• What needs to be done: Exactly as they appear below, repeat the lines from the one with "(* ===== verification/Config.v ===== *)" through the one with "(** ** What serde", and no others.

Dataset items
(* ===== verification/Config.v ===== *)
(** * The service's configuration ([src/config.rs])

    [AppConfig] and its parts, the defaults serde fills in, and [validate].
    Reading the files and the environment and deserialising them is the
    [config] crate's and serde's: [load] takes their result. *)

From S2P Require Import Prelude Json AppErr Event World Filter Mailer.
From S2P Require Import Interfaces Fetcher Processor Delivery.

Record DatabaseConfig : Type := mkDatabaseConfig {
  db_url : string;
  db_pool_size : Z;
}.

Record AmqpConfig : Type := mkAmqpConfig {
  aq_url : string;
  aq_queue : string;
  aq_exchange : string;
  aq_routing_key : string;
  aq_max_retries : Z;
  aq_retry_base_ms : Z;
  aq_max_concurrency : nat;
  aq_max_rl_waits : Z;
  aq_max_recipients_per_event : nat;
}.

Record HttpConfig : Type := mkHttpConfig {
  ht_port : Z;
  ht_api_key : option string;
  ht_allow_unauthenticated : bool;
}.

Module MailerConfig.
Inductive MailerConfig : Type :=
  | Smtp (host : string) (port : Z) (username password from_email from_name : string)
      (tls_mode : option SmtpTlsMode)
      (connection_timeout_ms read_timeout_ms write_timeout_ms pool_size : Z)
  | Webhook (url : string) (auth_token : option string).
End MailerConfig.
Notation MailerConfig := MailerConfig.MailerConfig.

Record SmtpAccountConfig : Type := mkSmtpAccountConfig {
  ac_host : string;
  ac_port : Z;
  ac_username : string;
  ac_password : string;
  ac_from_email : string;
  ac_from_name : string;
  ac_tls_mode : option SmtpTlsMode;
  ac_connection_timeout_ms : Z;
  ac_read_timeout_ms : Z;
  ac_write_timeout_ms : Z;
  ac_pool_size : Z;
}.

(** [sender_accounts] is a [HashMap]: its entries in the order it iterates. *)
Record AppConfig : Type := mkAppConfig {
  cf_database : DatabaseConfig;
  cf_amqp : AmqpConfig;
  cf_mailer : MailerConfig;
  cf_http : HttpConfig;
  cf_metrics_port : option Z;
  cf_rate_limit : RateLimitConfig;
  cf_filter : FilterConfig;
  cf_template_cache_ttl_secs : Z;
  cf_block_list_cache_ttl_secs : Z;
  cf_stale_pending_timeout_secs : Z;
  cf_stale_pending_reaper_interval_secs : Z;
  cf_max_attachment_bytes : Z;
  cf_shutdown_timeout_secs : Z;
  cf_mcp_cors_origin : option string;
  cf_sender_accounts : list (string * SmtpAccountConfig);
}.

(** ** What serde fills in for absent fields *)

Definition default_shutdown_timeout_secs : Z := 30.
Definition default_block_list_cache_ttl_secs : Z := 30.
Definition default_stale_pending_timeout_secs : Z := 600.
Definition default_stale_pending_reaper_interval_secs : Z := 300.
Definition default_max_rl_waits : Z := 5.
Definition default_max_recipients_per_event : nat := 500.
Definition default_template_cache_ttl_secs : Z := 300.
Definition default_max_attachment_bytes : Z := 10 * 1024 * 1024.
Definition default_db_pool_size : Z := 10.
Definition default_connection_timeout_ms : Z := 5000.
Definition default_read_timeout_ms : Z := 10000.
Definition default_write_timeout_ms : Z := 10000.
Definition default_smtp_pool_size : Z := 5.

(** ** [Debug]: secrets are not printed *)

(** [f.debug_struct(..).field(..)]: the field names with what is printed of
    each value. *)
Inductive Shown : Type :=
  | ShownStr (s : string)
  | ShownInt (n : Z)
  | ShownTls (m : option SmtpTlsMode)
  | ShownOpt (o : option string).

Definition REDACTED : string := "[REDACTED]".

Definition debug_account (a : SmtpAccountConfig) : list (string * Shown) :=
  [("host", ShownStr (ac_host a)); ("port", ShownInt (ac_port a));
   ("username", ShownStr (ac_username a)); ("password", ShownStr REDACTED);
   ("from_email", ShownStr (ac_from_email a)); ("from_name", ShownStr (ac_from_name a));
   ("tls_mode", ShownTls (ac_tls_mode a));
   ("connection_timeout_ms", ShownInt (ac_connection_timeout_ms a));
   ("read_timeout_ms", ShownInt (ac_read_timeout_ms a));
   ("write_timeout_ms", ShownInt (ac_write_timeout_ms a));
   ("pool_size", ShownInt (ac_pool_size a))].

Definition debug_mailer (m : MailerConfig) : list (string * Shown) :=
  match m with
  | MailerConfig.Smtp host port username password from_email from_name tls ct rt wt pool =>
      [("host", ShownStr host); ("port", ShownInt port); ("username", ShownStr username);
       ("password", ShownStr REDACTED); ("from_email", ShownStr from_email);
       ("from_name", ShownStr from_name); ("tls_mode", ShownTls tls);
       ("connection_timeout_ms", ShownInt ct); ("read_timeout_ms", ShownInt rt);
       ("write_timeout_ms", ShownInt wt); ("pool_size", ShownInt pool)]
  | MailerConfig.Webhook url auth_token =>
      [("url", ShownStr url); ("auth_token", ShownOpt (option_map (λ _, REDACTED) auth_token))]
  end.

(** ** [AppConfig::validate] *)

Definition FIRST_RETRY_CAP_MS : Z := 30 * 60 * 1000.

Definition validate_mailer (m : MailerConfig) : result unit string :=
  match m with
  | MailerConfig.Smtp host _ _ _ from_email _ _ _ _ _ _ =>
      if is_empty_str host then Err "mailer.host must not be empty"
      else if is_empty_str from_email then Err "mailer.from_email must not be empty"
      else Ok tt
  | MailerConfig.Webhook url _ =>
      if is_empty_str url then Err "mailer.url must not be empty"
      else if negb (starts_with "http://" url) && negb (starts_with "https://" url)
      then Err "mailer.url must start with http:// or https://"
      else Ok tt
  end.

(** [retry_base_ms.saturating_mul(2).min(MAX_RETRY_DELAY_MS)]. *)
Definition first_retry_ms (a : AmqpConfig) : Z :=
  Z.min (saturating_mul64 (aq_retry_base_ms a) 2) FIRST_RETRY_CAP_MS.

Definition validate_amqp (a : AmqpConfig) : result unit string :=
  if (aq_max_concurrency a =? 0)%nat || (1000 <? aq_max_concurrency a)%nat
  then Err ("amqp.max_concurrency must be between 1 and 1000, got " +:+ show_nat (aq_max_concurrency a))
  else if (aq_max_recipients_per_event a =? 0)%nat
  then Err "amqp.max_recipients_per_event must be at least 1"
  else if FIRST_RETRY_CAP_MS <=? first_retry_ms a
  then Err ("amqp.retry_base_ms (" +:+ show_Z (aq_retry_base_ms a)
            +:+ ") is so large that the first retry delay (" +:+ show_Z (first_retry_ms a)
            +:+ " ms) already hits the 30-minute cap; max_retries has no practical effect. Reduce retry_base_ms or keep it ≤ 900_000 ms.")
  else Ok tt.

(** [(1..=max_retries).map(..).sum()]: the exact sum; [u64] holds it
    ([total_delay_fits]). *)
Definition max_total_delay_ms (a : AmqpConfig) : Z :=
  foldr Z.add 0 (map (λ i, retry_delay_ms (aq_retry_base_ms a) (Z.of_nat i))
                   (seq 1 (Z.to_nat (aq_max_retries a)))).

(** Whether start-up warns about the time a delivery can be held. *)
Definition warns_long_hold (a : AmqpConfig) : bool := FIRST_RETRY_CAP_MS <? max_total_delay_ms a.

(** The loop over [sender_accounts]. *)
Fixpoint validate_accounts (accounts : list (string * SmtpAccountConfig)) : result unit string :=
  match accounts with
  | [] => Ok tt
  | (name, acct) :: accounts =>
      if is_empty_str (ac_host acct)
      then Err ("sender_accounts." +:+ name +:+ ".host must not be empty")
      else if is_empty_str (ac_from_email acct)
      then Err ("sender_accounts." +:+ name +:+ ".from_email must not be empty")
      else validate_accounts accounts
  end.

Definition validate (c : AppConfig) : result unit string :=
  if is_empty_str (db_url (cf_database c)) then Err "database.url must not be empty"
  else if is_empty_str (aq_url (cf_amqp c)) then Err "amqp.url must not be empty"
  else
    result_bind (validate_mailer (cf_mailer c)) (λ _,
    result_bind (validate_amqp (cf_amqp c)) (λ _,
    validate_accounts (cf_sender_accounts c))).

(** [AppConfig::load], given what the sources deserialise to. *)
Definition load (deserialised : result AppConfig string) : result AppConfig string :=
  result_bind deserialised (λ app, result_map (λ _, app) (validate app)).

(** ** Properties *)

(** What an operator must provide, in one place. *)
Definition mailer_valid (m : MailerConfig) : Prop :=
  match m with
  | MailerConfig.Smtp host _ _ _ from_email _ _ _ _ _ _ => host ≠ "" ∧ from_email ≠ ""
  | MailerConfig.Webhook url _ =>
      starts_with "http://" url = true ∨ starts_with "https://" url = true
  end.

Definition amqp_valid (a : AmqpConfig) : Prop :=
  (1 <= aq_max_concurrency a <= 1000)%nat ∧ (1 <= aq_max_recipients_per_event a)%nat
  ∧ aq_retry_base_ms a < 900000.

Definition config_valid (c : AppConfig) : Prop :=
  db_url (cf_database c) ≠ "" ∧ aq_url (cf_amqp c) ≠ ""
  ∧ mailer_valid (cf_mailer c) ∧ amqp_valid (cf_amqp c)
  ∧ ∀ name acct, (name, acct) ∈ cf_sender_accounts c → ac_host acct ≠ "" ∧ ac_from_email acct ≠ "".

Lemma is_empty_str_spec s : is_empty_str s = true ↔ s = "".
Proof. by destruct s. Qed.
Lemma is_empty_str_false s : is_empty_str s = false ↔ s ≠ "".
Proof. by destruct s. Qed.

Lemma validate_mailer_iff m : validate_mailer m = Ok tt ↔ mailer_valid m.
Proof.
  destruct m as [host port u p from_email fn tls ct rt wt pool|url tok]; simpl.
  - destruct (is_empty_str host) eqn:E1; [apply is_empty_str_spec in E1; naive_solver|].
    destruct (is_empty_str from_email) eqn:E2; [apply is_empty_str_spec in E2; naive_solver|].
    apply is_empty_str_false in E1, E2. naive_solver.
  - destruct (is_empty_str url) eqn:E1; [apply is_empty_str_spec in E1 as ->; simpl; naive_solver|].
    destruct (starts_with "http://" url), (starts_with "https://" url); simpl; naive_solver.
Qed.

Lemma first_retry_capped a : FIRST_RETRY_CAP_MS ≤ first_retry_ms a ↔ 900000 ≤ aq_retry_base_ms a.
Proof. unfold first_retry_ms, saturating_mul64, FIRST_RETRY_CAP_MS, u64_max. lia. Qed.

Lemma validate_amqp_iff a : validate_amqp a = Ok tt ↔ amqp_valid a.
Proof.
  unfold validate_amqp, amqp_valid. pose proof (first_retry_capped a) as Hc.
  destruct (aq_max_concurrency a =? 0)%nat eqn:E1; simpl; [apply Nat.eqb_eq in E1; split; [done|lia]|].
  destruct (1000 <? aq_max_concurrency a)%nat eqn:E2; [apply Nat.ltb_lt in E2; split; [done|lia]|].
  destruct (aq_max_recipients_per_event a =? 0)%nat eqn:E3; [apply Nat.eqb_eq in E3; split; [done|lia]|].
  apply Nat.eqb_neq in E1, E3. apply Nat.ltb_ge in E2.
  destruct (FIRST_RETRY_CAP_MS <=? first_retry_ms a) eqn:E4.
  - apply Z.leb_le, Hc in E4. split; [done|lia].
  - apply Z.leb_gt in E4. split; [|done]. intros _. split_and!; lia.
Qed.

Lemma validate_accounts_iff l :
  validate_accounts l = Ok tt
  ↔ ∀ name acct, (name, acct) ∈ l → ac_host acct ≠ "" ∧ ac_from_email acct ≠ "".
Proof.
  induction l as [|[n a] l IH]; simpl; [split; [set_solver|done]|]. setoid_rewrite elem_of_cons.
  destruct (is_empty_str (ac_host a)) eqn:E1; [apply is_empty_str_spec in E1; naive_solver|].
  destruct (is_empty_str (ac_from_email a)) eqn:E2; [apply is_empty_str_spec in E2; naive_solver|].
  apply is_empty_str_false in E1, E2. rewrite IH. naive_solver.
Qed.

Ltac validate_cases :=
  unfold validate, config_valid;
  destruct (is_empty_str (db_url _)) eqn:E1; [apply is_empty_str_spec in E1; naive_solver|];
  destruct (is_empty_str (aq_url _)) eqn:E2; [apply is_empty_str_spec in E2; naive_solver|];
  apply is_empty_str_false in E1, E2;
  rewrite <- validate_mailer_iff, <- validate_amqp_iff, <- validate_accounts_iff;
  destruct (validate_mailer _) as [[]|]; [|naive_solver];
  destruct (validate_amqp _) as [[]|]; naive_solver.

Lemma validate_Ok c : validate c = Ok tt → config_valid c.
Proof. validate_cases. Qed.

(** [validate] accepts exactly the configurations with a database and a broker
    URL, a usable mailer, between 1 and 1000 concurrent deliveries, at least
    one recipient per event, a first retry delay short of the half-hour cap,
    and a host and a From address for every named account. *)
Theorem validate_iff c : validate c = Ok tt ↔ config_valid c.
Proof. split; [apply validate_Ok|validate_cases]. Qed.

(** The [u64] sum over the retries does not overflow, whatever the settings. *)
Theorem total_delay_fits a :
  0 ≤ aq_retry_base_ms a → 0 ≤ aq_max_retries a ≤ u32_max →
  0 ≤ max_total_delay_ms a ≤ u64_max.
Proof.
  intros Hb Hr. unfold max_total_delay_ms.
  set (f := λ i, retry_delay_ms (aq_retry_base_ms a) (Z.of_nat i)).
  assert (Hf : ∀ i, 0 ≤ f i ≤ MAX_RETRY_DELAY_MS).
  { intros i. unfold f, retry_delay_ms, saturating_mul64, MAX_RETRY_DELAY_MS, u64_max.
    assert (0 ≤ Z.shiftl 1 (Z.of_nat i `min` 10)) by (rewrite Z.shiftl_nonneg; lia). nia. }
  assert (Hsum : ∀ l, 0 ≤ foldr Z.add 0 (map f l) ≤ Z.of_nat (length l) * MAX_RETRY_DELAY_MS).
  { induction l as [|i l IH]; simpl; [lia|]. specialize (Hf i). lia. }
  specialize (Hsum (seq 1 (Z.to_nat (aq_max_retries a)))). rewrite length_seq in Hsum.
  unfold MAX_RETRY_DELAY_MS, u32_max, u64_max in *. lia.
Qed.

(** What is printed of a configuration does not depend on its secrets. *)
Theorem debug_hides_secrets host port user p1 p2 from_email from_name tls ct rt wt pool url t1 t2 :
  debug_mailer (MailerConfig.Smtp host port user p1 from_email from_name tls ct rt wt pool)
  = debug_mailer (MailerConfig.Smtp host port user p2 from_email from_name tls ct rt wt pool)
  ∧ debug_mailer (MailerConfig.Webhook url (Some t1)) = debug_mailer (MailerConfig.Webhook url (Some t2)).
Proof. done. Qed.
...
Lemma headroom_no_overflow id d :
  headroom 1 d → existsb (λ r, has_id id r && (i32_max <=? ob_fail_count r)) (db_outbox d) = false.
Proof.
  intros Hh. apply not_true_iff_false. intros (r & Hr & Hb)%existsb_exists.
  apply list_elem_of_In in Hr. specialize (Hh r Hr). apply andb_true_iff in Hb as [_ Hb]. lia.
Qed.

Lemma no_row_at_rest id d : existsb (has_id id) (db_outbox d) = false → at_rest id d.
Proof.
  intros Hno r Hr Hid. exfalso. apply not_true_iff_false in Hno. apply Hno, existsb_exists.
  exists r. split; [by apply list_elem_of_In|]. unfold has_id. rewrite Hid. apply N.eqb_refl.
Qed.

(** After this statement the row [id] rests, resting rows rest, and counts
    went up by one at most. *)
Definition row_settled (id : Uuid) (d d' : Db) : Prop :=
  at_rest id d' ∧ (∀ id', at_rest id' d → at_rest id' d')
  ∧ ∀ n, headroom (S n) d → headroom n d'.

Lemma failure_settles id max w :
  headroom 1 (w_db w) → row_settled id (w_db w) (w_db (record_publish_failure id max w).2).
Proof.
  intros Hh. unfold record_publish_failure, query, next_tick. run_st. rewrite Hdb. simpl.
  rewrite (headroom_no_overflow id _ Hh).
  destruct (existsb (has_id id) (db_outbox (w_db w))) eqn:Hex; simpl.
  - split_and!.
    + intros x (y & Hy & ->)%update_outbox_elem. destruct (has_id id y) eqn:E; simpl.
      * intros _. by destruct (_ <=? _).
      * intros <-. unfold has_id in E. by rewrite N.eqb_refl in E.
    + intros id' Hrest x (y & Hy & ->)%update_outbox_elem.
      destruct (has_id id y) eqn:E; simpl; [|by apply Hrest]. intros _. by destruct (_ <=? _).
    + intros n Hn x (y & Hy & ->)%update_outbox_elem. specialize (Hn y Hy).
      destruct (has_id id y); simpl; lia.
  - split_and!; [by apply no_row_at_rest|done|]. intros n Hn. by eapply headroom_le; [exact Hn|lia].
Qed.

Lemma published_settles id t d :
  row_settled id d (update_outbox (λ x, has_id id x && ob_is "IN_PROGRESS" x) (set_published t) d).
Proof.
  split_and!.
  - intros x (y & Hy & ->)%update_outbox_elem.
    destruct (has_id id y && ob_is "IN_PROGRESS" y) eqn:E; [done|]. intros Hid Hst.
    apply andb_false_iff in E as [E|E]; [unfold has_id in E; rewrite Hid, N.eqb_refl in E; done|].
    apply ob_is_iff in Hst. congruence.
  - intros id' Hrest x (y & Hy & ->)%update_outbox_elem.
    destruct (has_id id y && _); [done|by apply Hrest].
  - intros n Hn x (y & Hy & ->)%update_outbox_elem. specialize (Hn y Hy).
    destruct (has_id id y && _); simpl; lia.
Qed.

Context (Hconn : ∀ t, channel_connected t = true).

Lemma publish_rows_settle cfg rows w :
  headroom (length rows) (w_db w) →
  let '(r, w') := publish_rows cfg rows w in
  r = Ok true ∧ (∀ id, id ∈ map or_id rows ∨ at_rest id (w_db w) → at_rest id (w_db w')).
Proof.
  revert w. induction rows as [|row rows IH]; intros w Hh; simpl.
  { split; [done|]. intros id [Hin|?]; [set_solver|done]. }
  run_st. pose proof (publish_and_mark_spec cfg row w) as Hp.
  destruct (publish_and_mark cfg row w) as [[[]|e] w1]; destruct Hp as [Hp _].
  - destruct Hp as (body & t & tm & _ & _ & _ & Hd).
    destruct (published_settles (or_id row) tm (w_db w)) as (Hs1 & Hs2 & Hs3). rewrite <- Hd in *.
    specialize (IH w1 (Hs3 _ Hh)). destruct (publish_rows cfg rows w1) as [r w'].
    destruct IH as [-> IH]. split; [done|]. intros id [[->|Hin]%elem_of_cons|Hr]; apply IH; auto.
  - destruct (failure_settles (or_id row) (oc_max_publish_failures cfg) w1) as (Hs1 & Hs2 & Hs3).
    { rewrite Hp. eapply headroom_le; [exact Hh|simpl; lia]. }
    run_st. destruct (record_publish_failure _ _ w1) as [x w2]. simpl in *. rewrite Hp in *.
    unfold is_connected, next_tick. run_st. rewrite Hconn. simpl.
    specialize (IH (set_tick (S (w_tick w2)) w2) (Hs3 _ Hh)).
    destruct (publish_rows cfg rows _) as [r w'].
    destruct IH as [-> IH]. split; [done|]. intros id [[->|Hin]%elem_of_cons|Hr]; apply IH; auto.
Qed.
* * *
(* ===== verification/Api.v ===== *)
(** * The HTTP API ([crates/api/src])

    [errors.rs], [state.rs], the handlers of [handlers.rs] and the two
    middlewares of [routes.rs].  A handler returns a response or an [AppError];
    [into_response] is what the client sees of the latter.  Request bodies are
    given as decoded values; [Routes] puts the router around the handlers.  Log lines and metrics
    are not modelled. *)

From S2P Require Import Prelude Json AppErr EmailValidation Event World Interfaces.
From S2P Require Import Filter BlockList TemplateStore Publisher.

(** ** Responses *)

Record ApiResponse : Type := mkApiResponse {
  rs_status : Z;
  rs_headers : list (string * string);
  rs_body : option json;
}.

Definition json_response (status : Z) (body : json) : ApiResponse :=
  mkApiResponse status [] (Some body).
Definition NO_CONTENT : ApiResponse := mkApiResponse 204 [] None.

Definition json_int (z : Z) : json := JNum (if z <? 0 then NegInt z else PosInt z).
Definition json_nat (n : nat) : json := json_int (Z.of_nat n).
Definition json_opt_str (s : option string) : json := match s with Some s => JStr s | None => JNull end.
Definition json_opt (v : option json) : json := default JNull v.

• The completed task:
(* ===== verification/Config.v ===== *)
(** * The service's configuration ([src/config.rs])

    [AppConfig] and its parts, the defaults serde fills in, and [validate].
    Reading the files and the environment and deserialising them is the
    [config] crate's and serde's: [load] takes their result. *)

From S2P Require Import Prelude Json AppErr Event World Filter Mailer.
From S2P Require Import Interfaces Fetcher Processor Delivery.

Record DatabaseConfig : Type := mkDatabaseConfig {
  db_url : string;
  db_pool_size : Z;
}.

Record AmqpConfig : Type := mkAmqpConfig {
  aq_url : string;
  aq_queue : string;
  aq_exchange : string;
  aq_routing_key : string;
  aq_max_retries : Z;
  aq_retry_base_ms : Z;
  aq_max_concurrency : nat;
  aq_max_rl_waits : Z;
  aq_max_recipients_per_event : nat;
}.

Record HttpConfig : Type := mkHttpConfig {
  ht_port : Z;
  ht_api_key : option string;
  ht_allow_unauthenticated : bool;
}.

Module MailerConfig.
Inductive MailerConfig : Type :=
  | Smtp (host : string) (port : Z) (username password from_email from_name : string)
      (tls_mode : option SmtpTlsMode)
      (connection_timeout_ms read_timeout_ms write_timeout_ms pool_size : Z)
  | Webhook (url : string) (auth_token : option string).
End MailerConfig.
Notation MailerConfig := MailerConfig.MailerConfig.

Record SmtpAccountConfig : Type := mkSmtpAccountConfig {
  ac_host : string;
  ac_port : Z;
  ac_username : string;
  ac_password : string;
  ac_from_email : string;
  ac_from_name : string;
  ac_tls_mode : option SmtpTlsMode;
  ac_connection_timeout_ms : Z;
  ac_read_timeout_ms : Z;
  ac_write_timeout_ms : Z;
  ac_pool_size : Z;
}.

(** [sender_accounts] is a [HashMap]: its entries in the order it iterates. *)
Record AppConfig : Type := mkAppConfig {
  cf_database : DatabaseConfig;
  cf_amqp : AmqpConfig;
  cf_mailer : MailerConfig;
  cf_http : HttpConfig;
  cf_metrics_port : option Z;
  cf_rate_limit : RateLimitConfig;
  cf_filter : FilterConfig;
  cf_template_cache_ttl_secs : Z;
  cf_block_list_cache_ttl_secs : Z;
  cf_stale_pending_timeout_secs : Z;
  cf_stale_pending_reaper_interval_secs : Z;
  cf_max_attachment_bytes : Z;
  cf_shutdown_timeout_secs : Z;
  cf_mcp_cors_origin : option string;
  cf_sender_accounts : list (string * SmtpAccountConfig);
}.

(** ** What serde fills in for absent fields *)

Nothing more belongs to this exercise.